▶ PROBLEM: Transcribe the data below in full, exactly.

START INFORMATION PROVIDED

(** C7, witness: an initialisation whose write finds the connection broken,
    and a renewal, accepted by the mock endpoint, whose read goes through
    and whose write finds the connection broken. In both [set] returns False,
    the flow returns the tokens it minted and the store is as it was. *)
Lemma persist_failure_still_succeeds_witness :
  (let w := with_faults [true] Demo.world in
   exists (res : TokenResult) (w3 w' : World),
     @RedisService.set python_json "session:VPB-SME-1234567890"
       (PDict (SessionData_dict
                 (init_record "1234567890" Demo.customer "valid_token_key_123"
                    [("channelId", PStr "sme")] "test-request-123" "SME" (w_now w))))
       (Some 3600%Z) w3 = (Return false, w')
     /\ Demo.init w = (Return res, w')
     /\ token_truthy (token res) = true /\ token_truthy (refreshToken res) = true
     /\ message res = "SME session initialized successfully"
     /\ w_db w' = w_db w)
  /\ (let w := with_faults [false; true] (Demo.with_camel_record "valid_token_key_123") in
      exists (res : TokenResult) (w' : World),
        Demo.renew Demo.refresh_token w = (Return res, w')
        /\ token_truthy (token res) = true /\ token_truthy (refreshToken res) = true
        /\ message res = "SME token renewed successfully"
        /\ w_db w' = w_db w).
Proof.
  split.
  - intros w.
    destruct (proj1 (@persist_failure_still_succeeds python_json Demo.settings)
                "1234567890" Demo.customer "valid_token_key_123" [("channelId", PStr "sme")]
                "test-request-123" "sme" "SME" w)
      as (res & w1 & w2 & w3 & w' & stored & _ & _ & _ & Hset & Hrun & Ht & Hrt & Hmsg
          & Hfail).
    + split; [reflexivity |]. split; [discriminate |].
      eexists. split; [vm_compute; reflexivity |]. split; [reflexivity | discriminate].
    + reflexivity.
    + destruct Hfail as (-> & Hdb); [right; left; reflexivity |].
      exists res, w3, w'. split; [exact Hset |]. split; [exact Hrun |].
      split; [exact Ht |]. split; [exact Hrt |]. split; [exact Hmsg | exact Hdb].
  - intros w.
    set (w0 := snd (@auth_handler._decode_access_token Demo.settings Demo.refresh_token w)).
    set (w1 := snd (RedisService.get "session:VPB-SME-1234567890" w0)).
    set (w2 := snd (@PostloginService.verification python_json Demo.settings (PStr "SME")
                      (Demo.camel_record "valid_token_key_123") w1)).
    destruct (proj2 (@persist_failure_still_succeeds python_json Demo.settings)
                Demo.refresh_token w (PStr "SME") "session:VPB-SME-1234567890"
                (Demo.camel_record "valid_token_key_123") w1 w2 (PBool true))
      as (res & wa & wb & wc & w' & stored & _ & _ & _ & _ & Hrun & Ht & Hrt & Hmsg & Hfail).
    + subst w1. demo_loads "valid_token_key_123" w0.
    + subst w2. run.
    + reflexivity.
    + destruct Hfail as (_ & Hdb); [right; left; subst w2 w1 w0 w; vm_compute; reflexivity |].
      exists res, w'. split; [exact Hrun |].
      split; [exact Ht |]. split; [exact Hrt |]. split; [exact Hmsg | exact Hdb].
Defined.

(** C8, witness: a write on a broken connection returns False; the same write
    on a sound one returns True. *)
Lemma store_outcomes_witness :
  fst (@RedisService.set python_json "k" (PDict [("a", PInt 1)]) (Some 60%Z)
         (with_faults [true] Demo.world)) = Return false
  /\ fst (@RedisService.set python_json "k" (PDict [("a", PInt 1)]) (Some 60%Z)
            Demo.world) = Return true.
Proof.
  split.
  - apply (proj1 (proj2 (proj2 (proj2 (proj2
             (@store_outcomes python_json "k" (PDict [("a", PInt 1)]) (Some 60%Z)
                (with_faults [true] Demo.world))))))).
    right. reflexivity.
  - apply (proj2 (proj2 (proj2 (proj2 (proj2 (proj2
             (@store_outcomes python_json "k" (PDict [("a", PInt 1)]) (Some 60%Z)
                Demo.world))))))
           (PyJson.dumps (PDict [("a", PInt 1)]))).
    split; [reflexivity |]. split; [reflexivity |].
    split; [eexists; split; reflexivity | unfold setex_safe; simpl; lia].
Defined.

END INFORMATION PROVIDED

▶ ANSWER TO THE PROBLEM:
(** C7, witness: an initialisation whose write finds the connection broken,
    and a renewal, accepted by the mock endpoint, whose read goes through
    and whose write finds the connection broken. In both [set] returns False,
    the flow returns the tokens it minted and the store is as it was. *)
Lemma persist_failure_still_succeeds_witness :
  (let w := with_faults [true] Demo.world in
   exists (res : TokenResult) (w3 w' : World),
     @RedisService.set python_json "session:VPB-SME-1234567890"
       (PDict (SessionData_dict
                 (init_record "1234567890" Demo.customer "valid_token_key_123"
                    [("channelId", PStr "sme")] "test-request-123" "SME" (w_now w))))
       (Some 3600%Z) w3 = (Return false, w')
     /\ Demo.init w = (Return res, w')
     /\ token_truthy (token res) = true /\ token_truthy (refreshToken res) = true
     /\ message res = "SME session initialized successfully"
     /\ w_db w' = w_db w)
  /\ (let w := with_faults [false; true] (Demo.with_camel_record "valid_token_key_123") in
      exists (res : TokenResult) (w' : World),
        Demo.renew Demo.refresh_token w = (Return res, w')
        /\ token_truthy (token res) = true /\ token_truthy (refreshToken res) = true
        /\ message res = "SME token renewed successfully"
        /\ w_db w' = w_db w).
Proof.
  split.
  - intros w.
    destruct (proj1 (@persist_failure_still_succeeds python_json Demo.settings)
                "1234567890" Demo.customer "valid_token_key_123" [("channelId", PStr "sme")]
                "test-request-123" "sme" "SME" w)
      as (res & w1 & w2 & w3 & w' & stored & _ & _ & _ & Hset & Hrun & Ht & Hrt & Hmsg
          & Hfail).
    + split; [reflexivity |]. split; [discriminate |].
      eexists. split; [vm_compute; reflexivity |]. split; [reflexivity | discriminate].
    + reflexivity.
    + destruct Hfail as (-> & Hdb); [right; left; reflexivity |].
      exists res, w3, w'. split; [exact Hset |]. split; [exact Hrun |].
      split; [exact Ht |]. split; [exact Hrt |]. split; [exact Hmsg | exact Hdb].
  - intros w.
    set (w0 := snd (@auth_handler._decode_access_token Demo.settings Demo.refresh_token w)).
    set (w1 := snd (RedisService.get "session:VPB-SME-1234567890" w0)).
    set (w2 := snd (@PostloginService.verification python_json Demo.settings (PStr "SME")
                      (Demo.camel_record "valid_token_key_123") w1)).
    destruct (proj2 (@persist_failure_still_succeeds python_json Demo.settings)
                Demo.refresh_token w (PStr "SME") "session:VPB-SME-1234567890"
                (Demo.camel_record "valid_token_key_123") w1 w2 (PBool true))
      as (res & wa & wb & wc & w' & stored & _ & _ & _ & _ & Hrun & Ht & Hrt & Hmsg & Hfail).
    + subst w1. demo_loads "valid_token_key_123" w0.
    + subst w2. run.
    + reflexivity.
    + destruct Hfail as (_ & Hdb); [right; left; subst w2 w1 w0 w; vm_compute; reflexivity |].
      exists res, w'. split; [exact Hrun |].
      split; [exact Ht |]. split; [exact Hrt |]. split; [exact Hmsg | exact Hdb].
Defined.

(** C8, witness: a write on a broken connection returns False; the same write
    on a sound one returns True. *)
Lemma store_outcomes_witness :
  fst (@RedisService.set python_json "k" (PDict [("a", PInt 1)]) (Some 60%Z)
         (with_faults [true] Demo.world)) = Return false
  /\ fst (@RedisService.set python_json "k" (PDict [("a", PInt 1)]) (Some 60%Z)
            Demo.world) = Return true.
Proof.
  split.
  - apply (proj1 (proj2 (proj2 (proj2 (proj2
             (@store_outcomes python_json "k" (PDict [("a", PInt 1)]) (Some 60%Z)
                (with_faults [true] Demo.world))))))).
    right. reflexivity.
  - apply (proj2 (proj2 (proj2 (proj2 (proj2 (proj2
             (@store_outcomes python_json "k" (PDict [("a", PInt 1)]) (Some 60%Z)
                Demo.world))))))
           (PyJson.dumps (PDict [("a", PInt 1)]))).
    split; [reflexivity |]. split; [reflexivity |].
    split; [eexists; split; reflexivity | unfold setex_safe; simpl; lia].
Defined.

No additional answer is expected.